*WORK INSTRUCTION:* Filter the lines below, keeping each one that holds "Lemma".
── RECORDS FOR THE TASK
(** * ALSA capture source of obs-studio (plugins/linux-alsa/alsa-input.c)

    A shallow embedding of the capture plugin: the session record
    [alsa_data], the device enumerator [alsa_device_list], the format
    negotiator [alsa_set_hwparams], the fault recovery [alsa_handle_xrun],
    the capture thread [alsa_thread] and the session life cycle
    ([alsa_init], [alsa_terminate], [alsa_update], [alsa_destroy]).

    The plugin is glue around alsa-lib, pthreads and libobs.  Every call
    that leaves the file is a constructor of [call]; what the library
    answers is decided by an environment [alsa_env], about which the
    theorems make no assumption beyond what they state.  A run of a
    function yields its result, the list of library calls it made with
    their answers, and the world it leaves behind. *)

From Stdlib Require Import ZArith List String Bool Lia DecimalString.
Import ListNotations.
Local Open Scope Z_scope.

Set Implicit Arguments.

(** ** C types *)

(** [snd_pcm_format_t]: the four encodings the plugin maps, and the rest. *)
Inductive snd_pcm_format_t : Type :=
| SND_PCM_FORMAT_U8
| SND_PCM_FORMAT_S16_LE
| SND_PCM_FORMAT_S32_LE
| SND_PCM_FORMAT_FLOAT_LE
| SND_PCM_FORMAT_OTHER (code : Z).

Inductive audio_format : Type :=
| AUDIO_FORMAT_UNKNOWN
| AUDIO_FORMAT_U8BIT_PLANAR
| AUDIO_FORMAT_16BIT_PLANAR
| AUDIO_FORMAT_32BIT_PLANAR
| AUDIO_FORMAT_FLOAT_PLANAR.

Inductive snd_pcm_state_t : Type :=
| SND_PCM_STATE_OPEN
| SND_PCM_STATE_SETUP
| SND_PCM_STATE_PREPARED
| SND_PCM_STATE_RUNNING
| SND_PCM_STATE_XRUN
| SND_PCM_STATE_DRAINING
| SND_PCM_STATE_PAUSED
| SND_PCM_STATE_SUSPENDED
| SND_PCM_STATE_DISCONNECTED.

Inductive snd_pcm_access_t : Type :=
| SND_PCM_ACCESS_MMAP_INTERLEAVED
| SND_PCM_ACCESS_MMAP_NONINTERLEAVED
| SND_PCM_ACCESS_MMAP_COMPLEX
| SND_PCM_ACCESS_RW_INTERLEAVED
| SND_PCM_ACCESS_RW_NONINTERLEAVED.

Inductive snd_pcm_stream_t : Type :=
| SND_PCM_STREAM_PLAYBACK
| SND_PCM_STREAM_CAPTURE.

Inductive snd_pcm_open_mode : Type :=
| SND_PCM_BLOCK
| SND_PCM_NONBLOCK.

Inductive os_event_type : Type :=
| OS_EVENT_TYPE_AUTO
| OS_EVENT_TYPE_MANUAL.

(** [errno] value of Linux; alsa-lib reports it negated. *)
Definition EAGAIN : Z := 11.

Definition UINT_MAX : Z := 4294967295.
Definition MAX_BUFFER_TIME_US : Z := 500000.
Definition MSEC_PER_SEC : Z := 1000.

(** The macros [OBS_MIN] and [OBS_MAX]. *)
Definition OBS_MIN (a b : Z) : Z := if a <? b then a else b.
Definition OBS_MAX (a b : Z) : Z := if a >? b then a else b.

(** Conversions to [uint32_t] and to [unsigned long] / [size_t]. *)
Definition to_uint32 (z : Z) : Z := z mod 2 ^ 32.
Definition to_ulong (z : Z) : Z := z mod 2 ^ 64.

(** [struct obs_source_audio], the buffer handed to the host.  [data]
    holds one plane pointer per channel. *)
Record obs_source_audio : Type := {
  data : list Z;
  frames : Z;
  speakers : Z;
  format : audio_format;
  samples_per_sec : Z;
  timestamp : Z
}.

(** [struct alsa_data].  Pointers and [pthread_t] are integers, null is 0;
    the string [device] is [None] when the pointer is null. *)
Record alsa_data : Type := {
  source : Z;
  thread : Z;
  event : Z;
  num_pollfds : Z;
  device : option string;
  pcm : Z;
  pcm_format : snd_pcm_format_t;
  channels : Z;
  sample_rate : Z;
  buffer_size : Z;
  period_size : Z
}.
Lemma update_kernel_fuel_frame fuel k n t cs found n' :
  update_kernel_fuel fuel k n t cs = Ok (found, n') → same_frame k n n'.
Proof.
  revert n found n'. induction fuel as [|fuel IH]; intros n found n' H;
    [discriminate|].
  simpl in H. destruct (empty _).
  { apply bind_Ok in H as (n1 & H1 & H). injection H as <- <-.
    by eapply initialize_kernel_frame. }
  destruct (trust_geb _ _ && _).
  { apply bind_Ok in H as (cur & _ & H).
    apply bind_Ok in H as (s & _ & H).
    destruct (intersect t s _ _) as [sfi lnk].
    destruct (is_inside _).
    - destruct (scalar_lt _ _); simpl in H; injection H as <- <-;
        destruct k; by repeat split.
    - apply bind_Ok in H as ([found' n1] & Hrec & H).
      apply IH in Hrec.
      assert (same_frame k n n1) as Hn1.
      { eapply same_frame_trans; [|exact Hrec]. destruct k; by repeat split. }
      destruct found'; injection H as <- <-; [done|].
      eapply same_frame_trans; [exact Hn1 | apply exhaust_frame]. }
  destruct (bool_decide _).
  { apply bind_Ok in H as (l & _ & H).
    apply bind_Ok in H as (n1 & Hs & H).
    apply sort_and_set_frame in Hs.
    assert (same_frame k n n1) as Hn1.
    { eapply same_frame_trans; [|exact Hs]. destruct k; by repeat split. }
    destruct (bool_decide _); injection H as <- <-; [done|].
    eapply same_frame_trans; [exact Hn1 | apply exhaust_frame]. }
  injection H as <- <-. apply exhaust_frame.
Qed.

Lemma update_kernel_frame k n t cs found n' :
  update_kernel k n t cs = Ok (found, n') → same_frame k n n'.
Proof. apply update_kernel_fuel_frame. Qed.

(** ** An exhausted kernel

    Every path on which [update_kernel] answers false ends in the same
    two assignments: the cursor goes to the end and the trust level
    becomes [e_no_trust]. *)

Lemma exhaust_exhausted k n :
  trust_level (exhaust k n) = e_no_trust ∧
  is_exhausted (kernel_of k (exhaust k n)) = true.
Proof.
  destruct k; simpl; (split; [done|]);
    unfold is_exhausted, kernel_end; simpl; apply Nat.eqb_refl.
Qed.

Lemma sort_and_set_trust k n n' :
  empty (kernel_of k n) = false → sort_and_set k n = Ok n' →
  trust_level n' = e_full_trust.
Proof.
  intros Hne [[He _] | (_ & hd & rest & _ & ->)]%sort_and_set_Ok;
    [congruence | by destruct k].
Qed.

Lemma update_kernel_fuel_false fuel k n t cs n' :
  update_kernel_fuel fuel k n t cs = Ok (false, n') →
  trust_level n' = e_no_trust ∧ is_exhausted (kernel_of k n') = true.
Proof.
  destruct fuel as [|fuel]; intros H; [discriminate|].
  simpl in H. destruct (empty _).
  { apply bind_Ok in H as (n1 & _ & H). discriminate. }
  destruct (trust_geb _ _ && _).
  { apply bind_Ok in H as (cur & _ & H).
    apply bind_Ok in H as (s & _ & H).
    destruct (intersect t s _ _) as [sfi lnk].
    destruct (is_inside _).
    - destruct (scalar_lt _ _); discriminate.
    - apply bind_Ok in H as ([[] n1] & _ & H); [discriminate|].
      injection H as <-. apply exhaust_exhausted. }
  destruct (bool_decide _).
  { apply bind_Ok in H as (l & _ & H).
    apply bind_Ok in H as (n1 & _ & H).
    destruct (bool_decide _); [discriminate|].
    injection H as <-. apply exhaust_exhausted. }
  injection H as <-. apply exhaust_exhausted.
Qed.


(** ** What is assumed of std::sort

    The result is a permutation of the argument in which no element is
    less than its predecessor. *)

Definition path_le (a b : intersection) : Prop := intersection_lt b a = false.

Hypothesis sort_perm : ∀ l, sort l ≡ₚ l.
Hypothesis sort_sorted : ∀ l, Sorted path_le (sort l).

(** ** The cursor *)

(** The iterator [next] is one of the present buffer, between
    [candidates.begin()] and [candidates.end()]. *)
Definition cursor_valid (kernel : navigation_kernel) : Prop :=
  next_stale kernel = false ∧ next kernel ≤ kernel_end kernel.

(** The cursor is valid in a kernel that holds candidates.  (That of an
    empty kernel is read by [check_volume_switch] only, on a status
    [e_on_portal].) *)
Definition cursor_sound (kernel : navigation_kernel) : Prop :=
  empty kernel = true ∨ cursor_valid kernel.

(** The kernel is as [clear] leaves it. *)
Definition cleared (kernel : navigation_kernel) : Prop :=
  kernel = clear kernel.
────
*RESULT:*
Lemma update_kernel_fuel_frame fuel k n t cs found n' :
Lemma update_kernel_frame k n t cs found n' :
Lemma exhaust_exhausted k n :
Lemma sort_and_set_trust k n n' :
Lemma update_kernel_fuel_false fuel k n t cs n' :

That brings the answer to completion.